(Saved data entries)
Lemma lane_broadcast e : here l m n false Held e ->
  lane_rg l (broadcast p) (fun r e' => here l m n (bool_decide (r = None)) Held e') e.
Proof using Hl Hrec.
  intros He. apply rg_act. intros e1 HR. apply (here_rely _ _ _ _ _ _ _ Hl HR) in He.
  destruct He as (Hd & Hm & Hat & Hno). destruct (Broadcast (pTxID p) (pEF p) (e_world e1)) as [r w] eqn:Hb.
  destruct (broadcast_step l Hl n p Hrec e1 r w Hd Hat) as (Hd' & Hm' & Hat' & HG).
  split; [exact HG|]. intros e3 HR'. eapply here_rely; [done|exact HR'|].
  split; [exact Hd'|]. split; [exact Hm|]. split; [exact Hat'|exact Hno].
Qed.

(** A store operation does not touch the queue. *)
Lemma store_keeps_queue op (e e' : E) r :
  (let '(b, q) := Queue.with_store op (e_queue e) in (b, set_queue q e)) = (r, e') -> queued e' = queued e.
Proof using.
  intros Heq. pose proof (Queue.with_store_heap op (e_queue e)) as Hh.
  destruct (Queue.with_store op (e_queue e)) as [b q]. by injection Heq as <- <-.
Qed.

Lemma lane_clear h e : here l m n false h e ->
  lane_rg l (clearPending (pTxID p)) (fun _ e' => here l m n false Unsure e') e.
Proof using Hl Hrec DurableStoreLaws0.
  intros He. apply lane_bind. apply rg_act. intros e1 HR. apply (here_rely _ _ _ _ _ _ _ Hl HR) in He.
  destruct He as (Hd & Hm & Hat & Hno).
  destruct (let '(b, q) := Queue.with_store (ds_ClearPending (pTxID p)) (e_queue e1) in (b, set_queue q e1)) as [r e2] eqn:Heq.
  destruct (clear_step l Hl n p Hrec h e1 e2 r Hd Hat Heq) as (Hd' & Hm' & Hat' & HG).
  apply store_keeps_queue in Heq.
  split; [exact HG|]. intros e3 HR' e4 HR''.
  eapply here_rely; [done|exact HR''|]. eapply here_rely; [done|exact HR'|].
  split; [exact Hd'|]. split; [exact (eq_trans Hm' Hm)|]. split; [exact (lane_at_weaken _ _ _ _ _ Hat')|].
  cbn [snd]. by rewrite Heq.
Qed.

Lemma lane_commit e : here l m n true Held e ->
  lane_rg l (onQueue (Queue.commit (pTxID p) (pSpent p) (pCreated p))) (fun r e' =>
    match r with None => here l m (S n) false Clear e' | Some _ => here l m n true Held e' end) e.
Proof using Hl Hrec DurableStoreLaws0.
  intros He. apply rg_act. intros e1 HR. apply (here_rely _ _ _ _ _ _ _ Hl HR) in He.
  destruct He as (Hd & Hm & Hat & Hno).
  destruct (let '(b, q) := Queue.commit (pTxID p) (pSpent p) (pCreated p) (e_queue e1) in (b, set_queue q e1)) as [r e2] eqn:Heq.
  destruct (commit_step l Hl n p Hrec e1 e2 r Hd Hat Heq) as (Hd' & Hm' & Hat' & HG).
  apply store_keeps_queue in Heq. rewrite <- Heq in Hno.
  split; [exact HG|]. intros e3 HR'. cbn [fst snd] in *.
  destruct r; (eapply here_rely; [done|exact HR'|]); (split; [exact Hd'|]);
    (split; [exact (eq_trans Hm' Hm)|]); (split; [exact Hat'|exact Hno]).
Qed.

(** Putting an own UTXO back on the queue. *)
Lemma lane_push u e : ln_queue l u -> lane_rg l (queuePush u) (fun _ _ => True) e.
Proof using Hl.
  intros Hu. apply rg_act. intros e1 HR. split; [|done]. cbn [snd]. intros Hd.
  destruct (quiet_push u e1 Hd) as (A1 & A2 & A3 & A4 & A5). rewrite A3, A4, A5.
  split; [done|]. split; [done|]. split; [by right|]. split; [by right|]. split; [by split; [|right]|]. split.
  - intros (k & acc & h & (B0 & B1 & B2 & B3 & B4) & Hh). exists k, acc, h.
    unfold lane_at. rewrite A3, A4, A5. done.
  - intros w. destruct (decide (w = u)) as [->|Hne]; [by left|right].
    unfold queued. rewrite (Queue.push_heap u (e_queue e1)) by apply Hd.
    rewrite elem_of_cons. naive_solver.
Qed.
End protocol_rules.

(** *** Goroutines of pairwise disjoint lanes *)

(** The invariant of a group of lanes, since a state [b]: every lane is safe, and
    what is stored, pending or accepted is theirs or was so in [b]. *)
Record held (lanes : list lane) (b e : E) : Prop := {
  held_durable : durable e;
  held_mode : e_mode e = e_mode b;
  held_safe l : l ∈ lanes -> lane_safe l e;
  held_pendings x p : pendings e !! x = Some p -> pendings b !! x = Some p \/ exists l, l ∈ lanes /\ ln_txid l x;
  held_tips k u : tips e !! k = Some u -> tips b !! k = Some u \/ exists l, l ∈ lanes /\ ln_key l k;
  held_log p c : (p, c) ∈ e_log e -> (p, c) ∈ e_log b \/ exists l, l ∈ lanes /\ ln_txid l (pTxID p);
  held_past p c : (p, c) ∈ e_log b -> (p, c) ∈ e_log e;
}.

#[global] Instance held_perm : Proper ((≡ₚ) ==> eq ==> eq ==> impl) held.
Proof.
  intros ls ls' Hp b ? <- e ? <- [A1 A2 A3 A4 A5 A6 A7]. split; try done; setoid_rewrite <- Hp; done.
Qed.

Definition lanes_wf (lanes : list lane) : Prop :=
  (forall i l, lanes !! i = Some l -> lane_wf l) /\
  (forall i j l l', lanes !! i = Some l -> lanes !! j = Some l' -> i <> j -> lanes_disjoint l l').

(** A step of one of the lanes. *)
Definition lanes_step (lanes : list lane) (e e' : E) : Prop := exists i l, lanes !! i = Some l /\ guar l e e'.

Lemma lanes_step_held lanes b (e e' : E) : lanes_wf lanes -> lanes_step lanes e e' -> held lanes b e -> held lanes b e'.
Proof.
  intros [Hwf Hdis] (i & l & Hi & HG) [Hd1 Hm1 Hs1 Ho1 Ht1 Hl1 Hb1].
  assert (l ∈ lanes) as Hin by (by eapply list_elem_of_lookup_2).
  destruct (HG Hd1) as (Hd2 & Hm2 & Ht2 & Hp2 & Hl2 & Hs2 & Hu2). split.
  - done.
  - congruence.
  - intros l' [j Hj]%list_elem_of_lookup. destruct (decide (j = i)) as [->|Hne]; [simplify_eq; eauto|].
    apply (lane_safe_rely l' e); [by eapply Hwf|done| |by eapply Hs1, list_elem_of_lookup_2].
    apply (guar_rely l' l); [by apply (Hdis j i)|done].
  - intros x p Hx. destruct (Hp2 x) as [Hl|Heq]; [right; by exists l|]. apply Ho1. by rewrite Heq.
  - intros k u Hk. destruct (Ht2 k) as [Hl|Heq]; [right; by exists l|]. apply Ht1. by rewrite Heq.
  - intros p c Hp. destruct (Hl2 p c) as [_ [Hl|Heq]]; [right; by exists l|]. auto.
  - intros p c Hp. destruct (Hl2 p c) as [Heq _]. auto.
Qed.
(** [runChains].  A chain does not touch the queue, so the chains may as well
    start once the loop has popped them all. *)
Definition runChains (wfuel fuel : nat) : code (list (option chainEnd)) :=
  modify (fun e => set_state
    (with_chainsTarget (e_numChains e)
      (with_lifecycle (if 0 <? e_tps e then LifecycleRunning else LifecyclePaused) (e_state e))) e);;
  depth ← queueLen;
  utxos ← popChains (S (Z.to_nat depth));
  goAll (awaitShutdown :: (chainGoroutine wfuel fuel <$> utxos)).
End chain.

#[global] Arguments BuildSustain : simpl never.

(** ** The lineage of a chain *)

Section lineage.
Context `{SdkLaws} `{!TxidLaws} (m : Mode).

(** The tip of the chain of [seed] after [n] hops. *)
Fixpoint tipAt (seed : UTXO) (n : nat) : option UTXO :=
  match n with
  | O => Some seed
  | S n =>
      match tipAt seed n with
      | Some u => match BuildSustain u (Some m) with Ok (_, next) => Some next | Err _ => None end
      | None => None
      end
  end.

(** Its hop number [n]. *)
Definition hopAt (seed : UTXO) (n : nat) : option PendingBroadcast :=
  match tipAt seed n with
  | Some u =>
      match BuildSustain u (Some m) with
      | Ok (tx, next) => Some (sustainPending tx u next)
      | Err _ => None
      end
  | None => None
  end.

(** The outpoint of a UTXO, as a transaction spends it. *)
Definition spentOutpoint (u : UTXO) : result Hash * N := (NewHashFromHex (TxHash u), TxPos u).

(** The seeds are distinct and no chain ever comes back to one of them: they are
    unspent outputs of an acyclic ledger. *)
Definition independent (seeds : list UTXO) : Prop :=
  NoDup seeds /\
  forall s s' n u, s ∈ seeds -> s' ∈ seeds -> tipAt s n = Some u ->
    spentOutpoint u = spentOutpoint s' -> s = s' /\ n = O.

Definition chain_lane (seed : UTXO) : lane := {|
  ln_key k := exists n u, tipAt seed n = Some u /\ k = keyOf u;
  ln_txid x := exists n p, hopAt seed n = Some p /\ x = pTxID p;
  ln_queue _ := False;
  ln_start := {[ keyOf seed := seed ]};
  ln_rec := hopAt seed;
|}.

* [PROMPT]
Retype exactly, and only, the lines above from the one where "(with_lifecycle (if 0" occurs up to and including the one where "(** The tip" occurs.

* [TASK RESPONSE]
      (with_lifecycle (if 0 <? e_tps e then LifecycleRunning else LifecyclePaused) (e_state e))) e);;
  depth ← queueLen;
  utxos ← popChains (S (Z.to_nat depth));
  goAll (awaitShutdown :: (chainGoroutine wfuel fuel <$> utxos)).
End chain.

#[global] Arguments BuildSustain : simpl never.

(** ** The lineage of a chain *)

Section lineage.
Context `{SdkLaws} `{!TxidLaws} (m : Mode).

(** The tip of the chain of [seed] after [n] hops. *)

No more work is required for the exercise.